ACTION ITEM:
Repeat word for word every line of the data below, from the first through the line containing "[updateUI] (a single [state] object).", and stop there.

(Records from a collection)

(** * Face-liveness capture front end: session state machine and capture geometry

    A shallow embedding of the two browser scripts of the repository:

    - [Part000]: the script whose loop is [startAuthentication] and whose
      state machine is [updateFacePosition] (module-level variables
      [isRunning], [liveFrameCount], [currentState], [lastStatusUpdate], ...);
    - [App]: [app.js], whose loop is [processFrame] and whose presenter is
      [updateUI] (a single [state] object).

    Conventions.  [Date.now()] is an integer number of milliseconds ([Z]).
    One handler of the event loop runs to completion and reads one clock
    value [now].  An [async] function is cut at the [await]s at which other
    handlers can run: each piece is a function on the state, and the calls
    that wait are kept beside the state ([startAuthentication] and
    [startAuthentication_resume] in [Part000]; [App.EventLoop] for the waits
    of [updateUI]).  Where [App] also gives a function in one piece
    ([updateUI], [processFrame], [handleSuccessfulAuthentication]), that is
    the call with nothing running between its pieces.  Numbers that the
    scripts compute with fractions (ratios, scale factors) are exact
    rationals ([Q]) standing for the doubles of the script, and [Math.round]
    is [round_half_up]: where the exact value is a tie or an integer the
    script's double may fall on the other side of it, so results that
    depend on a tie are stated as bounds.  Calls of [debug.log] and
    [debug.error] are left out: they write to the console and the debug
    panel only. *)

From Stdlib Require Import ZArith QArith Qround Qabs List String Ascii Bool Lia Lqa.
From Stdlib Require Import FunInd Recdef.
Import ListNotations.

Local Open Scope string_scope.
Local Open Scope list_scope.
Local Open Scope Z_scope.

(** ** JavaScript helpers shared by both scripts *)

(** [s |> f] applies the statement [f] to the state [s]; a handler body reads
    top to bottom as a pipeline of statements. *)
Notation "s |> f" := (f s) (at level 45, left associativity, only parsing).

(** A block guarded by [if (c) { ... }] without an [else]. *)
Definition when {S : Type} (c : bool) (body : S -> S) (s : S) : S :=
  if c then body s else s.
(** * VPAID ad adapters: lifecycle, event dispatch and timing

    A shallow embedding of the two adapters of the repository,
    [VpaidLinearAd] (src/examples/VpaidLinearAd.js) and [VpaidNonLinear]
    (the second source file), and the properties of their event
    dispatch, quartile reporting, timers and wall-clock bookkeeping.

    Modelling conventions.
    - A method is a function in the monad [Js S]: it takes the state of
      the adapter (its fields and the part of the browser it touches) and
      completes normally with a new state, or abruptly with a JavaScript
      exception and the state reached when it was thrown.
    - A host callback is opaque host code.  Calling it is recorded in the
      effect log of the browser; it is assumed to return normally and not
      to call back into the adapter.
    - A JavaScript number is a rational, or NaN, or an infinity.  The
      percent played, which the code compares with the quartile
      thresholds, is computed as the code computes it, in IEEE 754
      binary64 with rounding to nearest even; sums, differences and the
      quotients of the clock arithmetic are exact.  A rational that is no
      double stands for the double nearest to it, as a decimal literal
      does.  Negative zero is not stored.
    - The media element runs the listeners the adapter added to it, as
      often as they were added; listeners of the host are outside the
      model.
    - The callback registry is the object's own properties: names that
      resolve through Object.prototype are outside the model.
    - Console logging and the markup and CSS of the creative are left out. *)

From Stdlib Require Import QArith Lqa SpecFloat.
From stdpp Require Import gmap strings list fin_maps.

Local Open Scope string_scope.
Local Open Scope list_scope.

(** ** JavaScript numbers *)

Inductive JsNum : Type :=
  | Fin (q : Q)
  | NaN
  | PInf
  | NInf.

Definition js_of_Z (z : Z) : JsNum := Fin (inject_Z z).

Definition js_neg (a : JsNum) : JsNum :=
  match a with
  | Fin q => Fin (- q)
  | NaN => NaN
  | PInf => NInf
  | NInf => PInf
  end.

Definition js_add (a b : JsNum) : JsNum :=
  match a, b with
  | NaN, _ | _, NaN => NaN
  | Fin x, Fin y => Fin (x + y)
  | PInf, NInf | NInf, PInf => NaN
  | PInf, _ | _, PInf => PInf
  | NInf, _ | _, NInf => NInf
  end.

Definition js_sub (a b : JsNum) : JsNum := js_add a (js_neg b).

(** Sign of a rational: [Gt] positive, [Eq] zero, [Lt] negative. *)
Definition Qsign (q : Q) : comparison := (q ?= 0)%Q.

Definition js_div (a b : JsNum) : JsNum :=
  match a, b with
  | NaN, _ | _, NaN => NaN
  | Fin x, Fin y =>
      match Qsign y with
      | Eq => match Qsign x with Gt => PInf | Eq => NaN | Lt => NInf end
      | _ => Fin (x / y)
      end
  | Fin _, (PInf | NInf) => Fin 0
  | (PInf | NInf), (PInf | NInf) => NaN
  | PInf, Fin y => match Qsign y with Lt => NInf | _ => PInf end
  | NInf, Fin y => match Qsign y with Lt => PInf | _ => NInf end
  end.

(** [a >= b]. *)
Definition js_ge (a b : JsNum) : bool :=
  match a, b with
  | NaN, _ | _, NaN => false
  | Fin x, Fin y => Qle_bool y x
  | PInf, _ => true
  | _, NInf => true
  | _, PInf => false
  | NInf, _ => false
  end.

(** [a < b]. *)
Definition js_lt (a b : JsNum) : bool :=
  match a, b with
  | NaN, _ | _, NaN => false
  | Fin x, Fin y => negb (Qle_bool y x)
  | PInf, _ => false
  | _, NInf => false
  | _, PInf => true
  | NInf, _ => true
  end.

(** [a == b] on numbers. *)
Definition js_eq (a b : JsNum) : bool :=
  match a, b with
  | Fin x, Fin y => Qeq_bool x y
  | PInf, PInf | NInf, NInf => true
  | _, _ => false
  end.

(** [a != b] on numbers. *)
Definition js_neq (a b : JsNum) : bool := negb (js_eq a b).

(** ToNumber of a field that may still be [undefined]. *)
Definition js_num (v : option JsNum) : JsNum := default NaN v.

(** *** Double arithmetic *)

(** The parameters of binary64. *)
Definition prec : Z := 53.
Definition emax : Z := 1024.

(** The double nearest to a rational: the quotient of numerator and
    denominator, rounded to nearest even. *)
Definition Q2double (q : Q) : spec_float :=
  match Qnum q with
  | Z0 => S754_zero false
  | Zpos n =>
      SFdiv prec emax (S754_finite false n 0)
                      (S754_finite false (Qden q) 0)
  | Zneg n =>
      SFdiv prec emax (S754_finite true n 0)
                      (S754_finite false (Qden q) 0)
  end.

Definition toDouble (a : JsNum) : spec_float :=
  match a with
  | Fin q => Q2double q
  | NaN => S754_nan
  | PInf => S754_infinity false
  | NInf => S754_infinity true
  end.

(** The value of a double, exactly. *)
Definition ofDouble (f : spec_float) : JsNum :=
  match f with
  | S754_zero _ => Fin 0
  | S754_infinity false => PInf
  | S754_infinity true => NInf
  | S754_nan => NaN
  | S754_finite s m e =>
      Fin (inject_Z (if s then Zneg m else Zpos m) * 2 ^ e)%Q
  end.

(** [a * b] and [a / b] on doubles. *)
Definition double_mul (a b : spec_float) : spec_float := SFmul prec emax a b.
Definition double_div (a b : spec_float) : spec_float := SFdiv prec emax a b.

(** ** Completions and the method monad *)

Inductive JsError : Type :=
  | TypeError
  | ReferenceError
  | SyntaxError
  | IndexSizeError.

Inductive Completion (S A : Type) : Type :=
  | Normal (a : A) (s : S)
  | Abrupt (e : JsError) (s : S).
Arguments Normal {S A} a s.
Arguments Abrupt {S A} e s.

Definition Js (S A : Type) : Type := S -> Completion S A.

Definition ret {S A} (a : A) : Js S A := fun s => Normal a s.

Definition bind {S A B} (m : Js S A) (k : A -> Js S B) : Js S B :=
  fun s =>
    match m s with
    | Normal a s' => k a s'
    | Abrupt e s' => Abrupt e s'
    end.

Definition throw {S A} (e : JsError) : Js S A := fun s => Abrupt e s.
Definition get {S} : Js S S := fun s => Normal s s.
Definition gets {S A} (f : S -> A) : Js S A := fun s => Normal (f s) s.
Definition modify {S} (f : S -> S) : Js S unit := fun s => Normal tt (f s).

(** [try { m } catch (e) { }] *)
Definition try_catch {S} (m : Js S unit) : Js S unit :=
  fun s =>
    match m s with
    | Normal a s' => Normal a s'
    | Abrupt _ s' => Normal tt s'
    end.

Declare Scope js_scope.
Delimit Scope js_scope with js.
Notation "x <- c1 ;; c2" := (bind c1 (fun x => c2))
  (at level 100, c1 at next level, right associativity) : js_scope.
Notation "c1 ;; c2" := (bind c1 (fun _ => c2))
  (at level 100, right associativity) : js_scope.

REPLY:
(** * Face-liveness capture front end: session state machine and capture geometry

    A shallow embedding of the two browser scripts of the repository:

    - [Part000]: the script whose loop is [startAuthentication] and whose
      state machine is [updateFacePosition] (module-level variables
      [isRunning], [liveFrameCount], [currentState], [lastStatusUpdate], ...);
    - [App]: [app.js], whose loop is [processFrame] and whose presenter is
      [updateUI] (a single [state] object).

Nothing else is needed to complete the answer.